Inhibition of Bacterial Neuraminidase and Biofilm Formation by Ugonins Isolated From Helminthostachys Zeylanica (L.) Hook

Bacterial neuraminidase (BNA) plays a pivotal role in the pathogenesis of several microbial diseases including biofilm formation. The aim of this study is to reveal the neuraminidase inhibitory potential of metabolites from Helminthostachys zeylanica (L.) Hook. which have diverse biological activities including PTP1B and α-glucosidase. The six ugonins (1–6) from the target plant showed significant neuraminidase inhibition. The inhibitory potencies were observed at a nanomolar level of 35–50 nM, which means they are 100 times more active than their corresponding mother compounds (eriodyctiol and luteolin).

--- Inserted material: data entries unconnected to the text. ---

(** No other CPU is switching one of the event's vCPU threads. *)
Definition apart_from (i : nat) (ctx : sched_switch) (ps : gmap nat pc) st : Prop :=
  ∀ j q t, j ≠ i → ps !! j = Some q → names_thread t ctx → in_flight t q → vcpus st !! t = None.

Inductive lstep : label → conf → conf → Prop :=
  | c_event i ctx ps st k :
      default Idle (ps !! i) = Idle → apart_from i ctx ps st →
      lstep (LEvent i ctx) (Conf ps st k) (Conf (<[i := LookIn ctx]> ps) st k)
  | c_run i p p' ps st st' k :
      ps !! i = Some p → p ≠ Idle → cpu_step p st = (st', p') →
      lstep (LRun i) (Conf ps st k) (Conf (<[i := p']> ps) st' (k + gives_up p))
  | c_env ps st st' k :
      same_counts st st' → lstep LEnv (Conf ps st k) (Conf ps st' k).

Definition cstep (c c' : conf) : Prop := ∃ l, lstep l c c'.

Definition start (st : host S) : conf := Conf ∅ st 0.
Definition all_idle (c : conf) : Prop := ∀ i p, pcs c !! i = Some p → p = Idle.

(** ** What one step does to flags, counters and obligations *)

Inductive effect (p p' : pc) st st' : Prop :=
  | e_none : same_counts st st' → pend_frame p' = pend_frame p → effect p p' st st'
  | e_flip fr n v :
      pend_frame p = None → pend_frame p' = Some (fr, n) →
      vcpus st !! owner fr = Some v → vm_name v = n → is_phantom v = 1 - new_flag (f_half fr) →
      vcpus st' = <[owner fr := set_is_phantom (new_flag (f_half fr)) v]> (vcpus st) →
      counts st' = counts st → effect p p' st st'
  | e_move fr n c nb :
      pend_frame p = Some (fr, n) → pend_frame p' = None → vcpus st' = vcpus st →
      counts st !! n = Some (c, nb) → counts st' = <[n := (moved (f_half fr) c, nb)]> (counts st) →
      effect p p' st st'
  | e_drop fr n :
      pend_frame p = Some (fr, n) → pend_frame p' = None → st' = st →
      (∀ vm, vms st !! n = Some vm →
         gives_up p = 1%nat ∨ at_bound (f_half fr) vm (phantom_count vm) = true) →
      effect p p' st st'.

Lemma resume_frame fr : pend_frame (resume fr) = None.
Proof. unfold resume. by destruct (f_half fr). Qed.

Lemma resume_ctx fr : ctx_of (resume fr) = None ∨ ctx_of (resume fr) = Some (f_ctx fr).
Proof. unfold resume. destruct (f_half fr); auto. Qed.

(** A handler keeps to the threads of its event. *)
Lemma step_ctx p st : ctx_of (cpu_step p st).2 = None ∨ ctx_of (cpu_step p st).2 = ctx_of p.
Proof.
  destruct p; simpl; unfold on_vm; repeat case_match; simpl; auto; apply resume_ctx.
Qed.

A detailed kinetic study revealed that all ugonins were reversible noncompetitive inhibitors. An in-depth investigation of the most potent compound 1 showed its time-dependent inhibition with the isomerization model having k (5) = 0.0103 min(−1), k (6) = 0.0486 min(−1), and K (i) (app) = 0.062 μM. The binding affinities (K (sv)) were agreed closely with our prediction based on the inhibitory potencies. Particularly, ugonin J (1) blocked the biofilm formation of E. coli dose-dependently up to 150 µM without the inhibition of bacteria. The major compounds (1–6) in the extract were characterized by UPLC-ESI-Q-TOF/MS.